Agreement between automated and visual interpretation.To assess agreement, the qualitative results (positive or negative based on CDC criteria) were compared after the testing of 518 consecutive serum specimens. Among the 518 specimens, 74 (14.3%) were positive for IgG, and 191 (36.9%) were positive for IgM by our current procedure. BLOTrix analysis of the MarBlot assays demonstrated an agreement of 84.7% (439/518) for IgM and 87.3% (452/518) for IgG compared to results obtained by routine testing (Table 1). ViraScan analysis of the ViraBlot IgM and IgG assays showed 85.7% (444/518) and 94.2% (488/518) agreement, respectively, while analysis of the ViraStripe assays demonstrated 87.1% agreement (451/518) for IgM and 93.1% agreement (482/518) for IgG (Table 1). A technologist blinded to the results of routine testing then reviewed the BLOTrix and ViraScan interpretive results for each specimen. The technologist-adjusted BLOTrix and ViraScan results showed substantial agreement (0.61 < κ < 0.80) with results obtained by routine testing with visual interpretation (Table 1).

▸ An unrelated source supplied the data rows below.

(** * Vibbo feed integration: a shallow embedding and its checked properties

    The development follows the layout of [custom_components/vibbo]:
    - [Py]          the Python values and built-ins the integration relies on;
    - [Re]          the fragment of [re] used to scrape the login page;
    - [Http]        requests, responses and the client-session monad;
    - [Const]       const.py;
    - [Auth]        auth.py (login-flow walker and organization lookup);
    - [Coordinator] coordinator.py;
    - [Sensor]      sensor.py;
    - [Vol]         the voluptuous validators named by the forms;
    - [ConfigFlow]  config_flow.py.
    Definitions come first, theorems afterwards. *)

From Stdlib Require Import String Ascii.
From Stdlib Require Import ZArith NArith List Bool Lia.
From Stdlib Require Import DecimalString.
From Stdlib Require Import Floats.SpecFloat.
Import ListNotations.

Set Implicit Arguments.
Set Warnings "-register-all".

(* ===================================================================== *)
(** ** Python values and built-ins *)
(* ===================================================================== *)

Module Py.

(** A Python [str] is a sequence of Unicode code points; [len] counts code
    points, not bytes. *)
Definition char := N.
Definition str := list char.

(** ASCII literals of the source. *)
Definition lit (s : string) : str := map N_of_ascii (list_ascii_of_string s).
Arguments lit : simpl never.

(** The double quote and the horizontal ellipsis U+2026. *)
Definition dquote : char := 34%N.
Definition squote : char := 39%N.
Definition ellipsis : char := 8230%N.

Fixpoint str_eqb (a b : str) : bool :=
  match a, b with
  | [], [] => true
  | x :: a', y :: b' => N.eqb x y && str_eqb a' b'
  | _, _ => false
  end.

Fixpoint starts_with (prefix s : str) : bool :=
  match prefix, s with
  | [], _ => true
  | x :: p', y :: s' => N.eqb x y && starts_with p' s'
  | _ :: _, [] => false
  end.

(** [sub in s] on strings. *)
Fixpoint contains_str (sub s : str) : bool :=
  starts_with sub s ||
  match s with
  | [] => false
  | _ :: s' => contains_str sub s'
  end.

(** [str.isspace] on one code point; also the class [\s] of [re] on [str]
    patterns. *)
Definition isspace (c : char) : bool :=
  ((9 <=? c) && (c <=? 13) || (28 <=? c) && (c <=? 32)
   || (c =? 133) || (c =? 160) || (c =? 5760)
   || (8192 <=? c) && (c <=? 8202)
   || (c =? 8232) || (c =? 8233) || (c =? 8239) || (c =? 8287)
   || (c =? 12288))%N.

Fixpoint lstrip (s : str) : str :=
  match s with
  | c :: s' => if isspace c then lstrip s' else s
  | [] => []
  end.

Definition rstrip (s : str) : str := rev (lstrip (rev s)).

(** [s.strip()] *)
Definition strip (s : str) : str := rstrip (lstrip s).

(** [str(n)] for an [int]. *)
Definition str_of_int (n : Z) : str := lit (NilZero.string_of_int (Z.to_int n)).

(** Objects as [json.loads] builds them.  A [dict] is kept as the list of
    its items in insertion order; a decoded dict has one item per key, and
    lookups take the first one. *)
Inductive value : Type :=
| VNone
| VBool (b : bool)
| VInt (n : Z)
| VFloat (f : spec_float)
| VStr (s : str)
| VList (l : list value)
| VDict (d : list (str * value)).

Definition dict := list (str * value).

Inductive exn : Type :=
| UpdateFailed (msg : str)      (* homeassistant UpdateFailed *)
| AuthError (msg : str)         (* auth.AuthError *)
| AbortFlow (reason : str)      (* homeassistant AbortFlow *)
| ClientError (msg : str)       (* any exception of the HTTP client; [str(err)] *)
| TypeError
| AttributeError
| KeyError
| IndexError
| RuntimeError.

Inductive result (A : Type) : Type :=
| Ok (a : A)
| Raise (e : exn).
Arguments Ok {A} a.
Arguments Raise {A} e.

Definition bind {A B} (r : result A) (k : A -> result B) : result B :=
  match r with
  | Ok a => k a
  | Raise e => Raise e
  end.

(** Truth value of an object ([if x:], [not x]). *)
Definition truthy (v : value) : bool :=
  match v with
  | VNone => false
  | VBool b => b
  | VInt n => negb (Z.eqb n 0)
  | VFloat (S754_zero _) => false
  | VFloat _ => true
  | VStr s => match s with [] => false | _ => true end
  | VList l => match l with [] => false | _ => true end
  | VDict d => match d with [] => false | _ => true end
  end.

Definition is_dict (v : value) : bool :=
  match v with VDict _ => true | _ => false end.

Fixpoint lookup (k : str) (d : dict) : option value :=
  match d with
  | [] => None
  | (k', v) :: d' => if str_eqb k k' then Some v else lookup k d'
  end.

(** [d.get(k, default)] on a dict. *)
Definition dict_get (d : dict) (k : str) (default : value) : value :=
  match lookup k d with
  | Some v => v
  | None => default
  end.

(** [v.get(k, default)]: only a dict has the method. *)
Definition get (v : value) (k : str) (default : value) : result value :=
  match v with
  | VDict d => Ok (dict_get d k default)
  | _ => Raise AttributeError
  end.

Definition is_this_str (k : str) (v : value) : bool :=
  match v with VStr s => str_eqb k s | _ => false end.

(** [k in v] for a string [k]: key of a dict, element of a list, substring
    of a string; the other JSON types are no containers. *)
Definition contains (k : str) (v : value) : result bool :=
  match v with
  | VDict d => Ok (match lookup k d with Some _ => true | None => false end)
  | VList l => Ok (existsb (is_this_str k) l)
  | VStr s => Ok (contains_str k s)
  | _ => Raise TypeError
  end.

(** [v[k]] for a string [k]. *)
Definition getitem (v : value) (k : str) : result value :=
  match v with
  | VDict d => match lookup k d with Some x => Ok x | None => Raise KeyError end
  | _ => Raise TypeError
  end.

In addition to the analysis of 518 consecutive serum specimens, two performance panels (BBI and CDC) consisting of 55 serum specimens were tested by the automated systems. BBI serum specimens were also tested by our current Lyme WB procedure. Agreement was assessed by comparing the results of testing to the reference WB results provided with the performance panels (Table 2). Interestingly, the technologist-adjusted ViraScan results of the ViraBlot and ViraStripe IgM assays showed closer agreement (93.3 and 80%, respectively) with the reference BBI WB results than did the results obtained by routine testing (73.3%) (Table 2).

Sensitivity and specificity of automated systems.After the testing of 518 prospective specimens, the results were analyzed by using the visual interpretation of the MarDx assays as the “gold standard.” Although the automated systems demonstrated comparable performances overall, BLOTrix analysis showed higher sensitivities for IgM and IgG (93.3 and 81.1%, respectively) than did ViraScan analysis of the ViraBlot (86.1 and 74.3%, respectively) or ViraStripe (78.9 and 77.0%, respectively) strips (Table 3). In contrast, ViraScan analysis of the ViraStripe IgM and IgG strips showed the highest specificity (92.0 and 95.7%, respectively) compared to visual interpretation of the MarDx MarBlot assays (Table 3).

Adjusted sensitivities and specificities were then calculated after visual review of the automated software results by a laboratory technologist (Table 3). A total of 37/518 (7.1%) MarBlot IgM and 40/518 (7.7%) MarBlot IgG results were adjusted after visual review of the BLOTrix analyses. The majority of the changes (56/77 = 72.7%) made to the BLOTrix interpretations were from positive to negative. These adjustments yielded a marginal increase in specificity for the MarBlot assays (Table 3). In contrast, a total of 8/518 (1.5%) ViraBlot IgM, 12/518 (2.3%) ViraBlot IgG, 8/518 (1.5%) ViraStripe IgM, and 15/518 (2.9%) ViraStripe IgG results were adjusted after review of the ViraScan analyses. The majority of changes (35/43 [81.4%]) made to the ViraScan interpretations were from negative to positive, resulting in the adjusted sensitivities and specificities outlined in Table 3.

The clinical sensitivity and specificity of the automated systems were further evaluated by using the 40-member CDC serum performance panel. Specimens were categorized by clinical diagnosis according to detailed histories included with the panel, and WB results were analyzed by comparison to the clinical findings. Reference CDC WB results showed a sensitivity of 51.4% (18/35) for IgM and 48.6% (17/35) for IgG in patients with confirmed or probable Lyme disease (Table 4). The technologist-adjusted BLOTrix results showed a sensitivity of 40.0% (14/35) for IgM and a sensitivity of 37.1% (13/35) for IgG. In contrast, ViraScan analysis of the ViraBlot IgM and IgG strips demonstrated sensitivities of 85.7% (30/35) and 40.0% (14/35), respectively, while the ViraStripe assays showed sensitivities of 31.4% (11/35) for IgM and 48.6% (17/35) for IgG. Each of the systems demonstrated 100% specificity for IgM and IgG with the exception of the ViraBlot IgM assay, which showed a specificity of 80% (4/5) (Table 4).